Nel 2018 ricorre il cinquantesimo anniversario di quel movimento culturale denominato appunto il Sessantotto.
Ma in realtà ebbe inizio già nel 1967 e precisamente venerdì 17 novembre con l’occupazione dell’Università Cattolica di Milano ad opera degli studenti, tra cui Mario Capanna e Nello Casalini.
Rettore era Ezio Franceschini, membro dell’Istituto secolare dei missionari della regalità di Cristo fondato – come lo stesso ateneo milanese – dal francescano padre Agostino Gemelli (www.assisiofm.it, 14 novembre).
In quel momento molti studenti dell’ateneo fondato da Gemelli, non protestano più solo sui corsi di studio, la formazione “autoritaria”, i criteri “classisti” di accesso, e così via ma sono spinti a ridiscutere il sistema sociale nel suo insieme, a contrastare le istituzioni, comprese quelle ecclesiali.
Sette ore
Capanna, poi leader di Democrazia Proletaria, con i suoi amici più stretti, fu tra i più attivi a convincere gli altri dell’urgenza di occupare subito la Cattolica: quella sera di cinquant’anni fa, la prima occupazione durò solo sette ore e i settecento studenti coinvolti sono fatti sgombrare alle tre di notte dagli agenti chiamati subito dal rettore.
La scintilla
A fare da denotatore era stato probabilmente l’annunciato raddoppio delle tasse: letto come espediente per trasformare l’ateneo in un’università per ricchi. In realtà la repressione colpì gli studenti quando cominciavano a riflettere davvero anche sul senso e il potere dell’istituzione in cui studiavano, o i rapporti fra scienza e rivelazione, consumismo e vita cristiana.
L’incontro con il Segretario di Stato
In ogni caso con quello sgombero nel primo ateneo non statale e la serrata disposta immediatamente, si avviò la serie di manifestazioni (poi sfociate spesso in tafferurgli o drammatiche guerriglie urbane) che scandirono a lungo la vita di Milano, ma anche Torino (la cui università tornò ad essere occupata già a fine novembre), dilagando poi negli atenei di Genova, Napoli, Firenze, Cagliari, Salerno, Padova (occupati da dicembre ’67 ai mesi successivi).

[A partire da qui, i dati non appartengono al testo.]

(** C7: [loadFromCache] returns the parsed file exactly when caching is
    enabled, the snapshot file exists, its age (now minus its modification
    time) is at most the expiry window, and it reads and parses; otherwise it
    returns null.  So a snapshot saved at time [T] is returned at every
    [now <= T + window] and reported absent at every [now > T + window]. *)
Theorem loadFromCache_iff (cfg : CollectionAnalysis)
    (disk : gmap string File) (now : Z) (symbol : string) :
  (∀ data,
     loadFromCache cfg disk now symbol = Some data ↔
     cacheFullCollectionData cfg = true ∧
     ∃ file t, disk !! getCacheFilePath symbol = Some file ∧
               mtime file = Some t ∧
               (now - t ≤ cacheExpireHours cfg * 60 * 60 * 1000)%Z ∧
               parsed file = Some data) ∧
  (cacheFullCollectionData cfg = false →
   loadFromCache cfg disk now symbol = None) ∧
  (disk !! getCacheFilePath symbol = None →
   loadFromCache cfg disk now symbol = None) ∧
  (∀ file t, disk !! getCacheFilePath symbol = Some file →
             mtime file = Some t →
             (now - t > cacheExpireHours cfg * 60 * 60 * 1000)%Z →
             loadFromCache cfg disk now symbol = None) ∧
  (∀ file, disk !! getCacheFilePath symbol = Some file →
           mtime file = None ∨ parsed file = None →
           loadFromCache cfg disk now symbol = None) ∧
  (∀ T items,
     cacheFullCollectionData cfg = true →
     ∃ disk', saveToCache cfg disk true T symbol items = (true, disk') ∧
       ((now ≤ T + cacheExpireHours cfg * 60 * 60 * 1000)%Z →
        loadFromCache cfg disk' now symbol = Some (JSnapshot items)) ∧
       ((now > T + cacheExpireHours cfg * 60 * 60 * 1000)%Z →
        loadFromCache cfg disk' now symbol = None)).
Proof.
  assert (Hiff : ∀ d data,
     loadFromCache cfg d now symbol = Some data ↔
     cacheFullCollectionData cfg = true ∧
     ∃ file t, d !! getCacheFilePath symbol = Some file ∧
               mtime file = Some t ∧
               (now - t ≤ cacheExpireHours cfg * 60 * 60 * 1000)%Z ∧
               parsed file = Some data).
  { intros d data. unfold loadFromCache.
    destruct (cacheFullCollectionData cfg); cbn [negb];
      [|split; [done | by intros [? _]]].
    destruct (cacheExists cfg d now symbol) eqn:Hex; cbn [negb].
    - apply cacheExists_true in Hex as (file & t & Hfile & Ht & Hage).
      rewrite Hfile. split.
      + intros Hp. split; [done|]. by exists file, t.
      + intros (_ & file' & t' & [= <-] & _ & _ & Hp). done.
    - split; [done|]. intros (_ & file & t & Hfile & Ht & Hage & _).
      assert (cacheExists cfg d now symbol = true)
        by (apply cacheExists_true; by exists file, t).
      congruence. }
  assert (Hnone : ∀ d,
     (∀ data, ¬ (cacheFullCollectionData cfg = true ∧
        ∃ file t, d !! getCacheFilePath symbol = Some file ∧
                  mtime file = Some t ∧
                  (now - t ≤ cacheExpireHours cfg * 60 * 60 * 1000)%Z ∧
                  parsed file = Some data)) →
     loadFromCache cfg d now symbol = None).
  { intros d Hno. destruct (loadFromCache cfg d now symbol) as [data|] eqn:E;
      [|done]. apply Hiff in E. by destruct (Hno data). }
  split_and!.
  - apply Hiff.
  - intros Hoff. apply Hnone. intros data [Hon _]. congruence.
  - intros Hmiss. apply Hnone. intros data (_ & file & t & Hfile & _).
    congruence.
  - intros file t Hfile Ht Hage. apply Hnone.
    intros data (_ & file' & t' & Hfile' & Ht' & Hage' & _).
    assert (file' = file) by congruence. subst file'.
    assert (t' = t) by congruence. subst t'. lia.
  - intros file Hfile Hbad. apply Hnone.
    intros data (_ & file' & t' & Hfile' & Ht' & _ & Hp).
    assert (file' = file) by congruence. subst file'.
    destruct Hbad; congruence.
  - intros T items Hon. unfold saveToCache, writeFileSync. rewrite Hon.
    cbn [negb]. eexists. split; [reflexivity|]. split.
    + intros Hage. apply Hiff. split; [done|].
      eexists _, T. rewrite lookup_insert_eq. cbn. split_and!; try done. lia.
    + intros Hage. apply Hnone.
      intros data (_ & file & t & Hfile & Ht & Hage' & _).
      rewrite lookup_insert_eq in Hfile. injection Hfile as <-.
      cbn in Ht. injection Ht as <-. lia.
Qed.

End CacheClaims.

E se lo strappo sembrò arrivare dopo il fallimento di ogni dialogo con le gerarchie (il 5 dicembre 1967 il presidente dell’assemblea studentesca della Cattolica veniva ricevuto persino in Segreteria di Stato dal Sostituto Giovann Benelli) e dopo le espulsioni degli studenti contestatori (cominciando da Capanna), di fatto la contestazione studentesca aveva già al suo fianco i gruppi dell’area del dissenso cattolico che si erano posti la questione dell’«accettazione passiva e teorica del Concilio» e della «Chiesa dei poveri»(www.avvenire.it, 15 novembre).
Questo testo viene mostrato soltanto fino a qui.